Making progress up St Martin’s Lane was just as hard. Further north, the crowds began to thin. But just as I reached New Oxford Street, the noisy wheel locked and for the rest of the way I had to lift and tilt the chair as well as push. I stopped at a pub near the British Museum and drank a pint of shandy. From there, I phoned Miranda again. Still no news.

I arrived three hours late for my appointment at York Way. A security guard behind a long curving slab of marble made a call and asked me to sign myself in. After ten minutes, two assistants came and took Adam away. One of them returned half an hour later to take me up to meet the director. The lab was a long room on the seventh floor. Under a glare of strip lighting were two stainless-steel tables. On one of them was Adam, no longer a lord, on his back, still in his best clothes, with a power cable trailing from his midriff. On the other table was a head, gleaming black and muscular, standing upright on its truncated neck. Another Adam. The nose, I noticed, with its broad and complex surfaces, was kinder, friendlier than our Adam’s. The eyes were open, the gaze was watchful. My father would have known for sure, but I thought there was a strong resemblance, or at least a reference, to the young Charlie Parker. He had a studied look, as though he was counting himself in on some complex musical phrase. I wondered why my purchase had not also been modelled after a genius.
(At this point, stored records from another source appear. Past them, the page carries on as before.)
(** C8: [kfree] of the address of a block in use, small or of whole pages,
    returns without a panic, the map of blocks in use loses exactly that
    block, and the contents of the others are the same. *)
Theorem kfree_refines s live a n :
  heap_rep s live -> live !! a = Some n -> exists s', kfree a s = Ret tt s' /\ kfree_spec s live a s'.
Proof.
  intros R Ha. destruct (wp_ret_inv _ _ _ (wp_kfree s live a n (fun _ _ => False) R Ha)) as ([] & s' & ? & ?). eauto.
Qed.

(** C9: However clients allocate, free what they hold and write inside what
    they hold, starting from boot: the blocks held never overlap, every
    further [kmalloc] below 2 GB and every [kfree] of a block held returns
    normally, and the consistency checks of the [SLOWER] configuration
    ([checksubpages]) all pass. *)
Theorem kheap_reachable_ok p0 B0 s held :
  pages_rep p0 B0 -> kheap_reach p0 s held ->
  (forall a n b m, held !! a = Some n -> held !! b = Some m -> a <> b -> blocks_apart a n b m) /\
  (forall sz, 0 <= sz < 2 ^ 31 - PAGE_SIZE -> exists p s', kmalloc sz s = Ret p s') /\
  (forall a n, held !! a = Some n -> exists s', kfree a s = Ret tt s') /\
  checksubpages (set_held true s) = Ret tt (set_held true s).
Proof.
  intros HB Hr. destruct (reach_rep p0 B0 s held HB Hr) as (live & R & C). pose proof R as (Hh & l & big & B & I & Hl).
  split_and!.
  - intros a n b m Ha Hb Hne. destruct (covers_lookup _ _ _ _ C Ha) as (n' & Ha' & Hn), (covers_lookup _ _ _ _ C Hb) as (m' & Hb' & Hm).
    destruct (live_apart _ _ _ _ _ _ _ _ I (proj1 (Hl _ _) Ha') (proj1 (Hl _ _) Hb') Hne); [left | right]; lia.
  - intros sz Hz. destruct (wp_ret_inv _ _ _ (wp_kmalloc s live sz (fun _ _ => False) R Hz)) as (p & s' & ? & _). eauto.
  - intros a n Ha. destruct (covers_lookup _ _ _ _ C Ha) as (m & Hm & _).
    destruct (wp_ret_inv _ _ _ (wp_kfree s live a m (fun _ _ => False) R Hm)) as ([] & s' & ? & _). eauto.
  - destruct (wp_ret_inv _ _ _ (wp_checksubpages (set_held true s) l big B (fun _ _ => False) (heap_inv_held _ _ _ _ _ I) eq_refl))
      as ([] & s' & E & ->). done.
Qed.

End spec.

(** ** Requests that wrap around *)

(** A request within 4095 bytes of the end of the 32-bit range is
    rounded up to no pages at all: [kmalloc] succeeds, changes nothing, and
    hands out the address that the next request for a page gets as well. *)
Theorem kmalloc_huge_aliases (s : kheap ram) sz :
  ram_wf (kpages s) -> spinlock_held s = false -> firstpaddr (kpages s) + PAGE_SIZE <= lastpaddr (kpages s) ->
  2 ^ 32 - PAGE_SIZE < sz < 2 ^ 32 ->
  exists p s', kmalloc sz s = Ret p s /\ p <> 0 /\ kmalloc PAGE_SIZE s = Ret p s'.
Proof.
  intros W Hh Hroom Hz. pose proof W as [A1 A2 A3 A4]. unfold PAGE_SIZE in *.
  exists (firstpaddr (kpages s) + MIPS_KSEG0), (set_kpages (Ram (firstpaddr (kpages s) + 4096) (lastpaddr (kpages s))) s).
  assert (Ep : PADDR_TO_KVADDR (firstpaddr (kpages s)) = firstpaddr (kpages s) + MIPS_KSEG0).
  { apply wrap_small. unfold MIPS_KSEG0. lia. }
  assert (Ea : ((firstpaddr (kpages s) + MIPS_KSEG0) mod 4096 =? 0) = true).
  { apply Z.eqb_eq. unfold MIPS_KSEG0. Z.to_euclidean_division_equations. lia. }
  split_and!; [|unfold MIPS_KSEG0; lia|]; unfold kmalloc, LARGEST_SUBPAGE_SIZE, PAGE_SIZE.
  - destruct (Z.leb_spec 2048 sz); [|lia].
    replace (u32 (sz + 4096 - 1) / 4096) with 0.
    2:{ unfold wrap. rewrite <- (Z.mod_unique_pos (sz + 4096 - 1) (2 ^ 32) 1 (sz + 4096 - 1 - 2 ^ 32)) by lia.
        symmetry. apply Z.div_small. lia. }
    unfold get_kpages, bind, get, zoom. rewrite Hh. cbn [alloc_kpages dumbvm_pages].
    unfold dumbvm_alloc_kpages, dumbvm_can_sleep, getppages, ram_stealmem, bind, KASSERT, get, put, ret. cbn [Z.eqb].
    replace (u32 (0 * PAGE_SIZE)) with 0 by done. rewrite Z.add_0_r, (wrap_small 32 (firstpaddr (kpages s))) by lia.
    destruct (Z.ltb_spec (lastpaddr (kpages s)) (firstpaddr (kpages s))); [lia|].
    destruct (Z.eqb_spec (firstpaddr (kpages s)) 0); [lia|]. rewrite Ep.
    destruct (Z.eqb_spec (firstpaddr (kpages s) + MIPS_KSEG0) 0); [unfold MIPS_KSEG0 in *; lia|]. rewrite Ea.
    by destruct s as [? ? ? ? ? ? []].
  - change (2048 <=? 4096) with true. cbv iota. change (u32 (4096 + 4096 - 1) / 4096) with 1.
    unfold get_kpages, bind, get, zoom. rewrite Hh. cbn [alloc_kpages dumbvm_pages].
    unfold dumbvm_alloc_kpages, dumbvm_can_sleep, getppages, bind, KASSERT, ret. cbn [Z.eqb]. cbv beta iota.
    rewrite (ram_stealmem_run (kpages s) 1) by (done || lia). unfold PAGE_SIZE. rewrite Z.mul_1_l.
    destruct (Z.ltb_spec (lastpaddr (kpages s)) (firstpaddr (kpages s) + 4096)); [lia|].
    destruct (Z.eqb_spec (firstpaddr (kpages s)) 0); [lia|]. rewrite Ep.
    destruct (Z.eqb_spec (firstpaddr (kpages s) + MIPS_KSEG0) 0); [unfold MIPS_KSEG0 in *; lia|]. by rewrite Ea.
Qed.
There were a couple of open laptops by Adam. I was going forward to look at them when a voice behind me said, ‘There’s nothing as yet. You really did for him.’

I turned, and as I shook Turing’s hand, he said, ‘Was it a hammer?’

He led me down a long corridor to a cramped corner office where there was a good view to the west and south. Here we stayed, drinking coffee for almost two hours. There was no small talk. Naturally, the first question was what had brought me to this act of destruction. To answer, I told him everything I had omitted before, all that had happened since, ending with Adam’s symmetrical notion of justice and its threat to the adoption process as the cause of ‘the deed’. As before, Turing took notes, and interrupted occasionally for clarification. He wanted details of the hammer blow. How close was I? What sort of hammer? How heavy? Did I use full force and both hands? I spoke of Adam’s dying request, which I was now fulfilling. About the suicides and the recall of all the Adams and Eves, I said I was sure that he, Turing, knew a lot more than I did.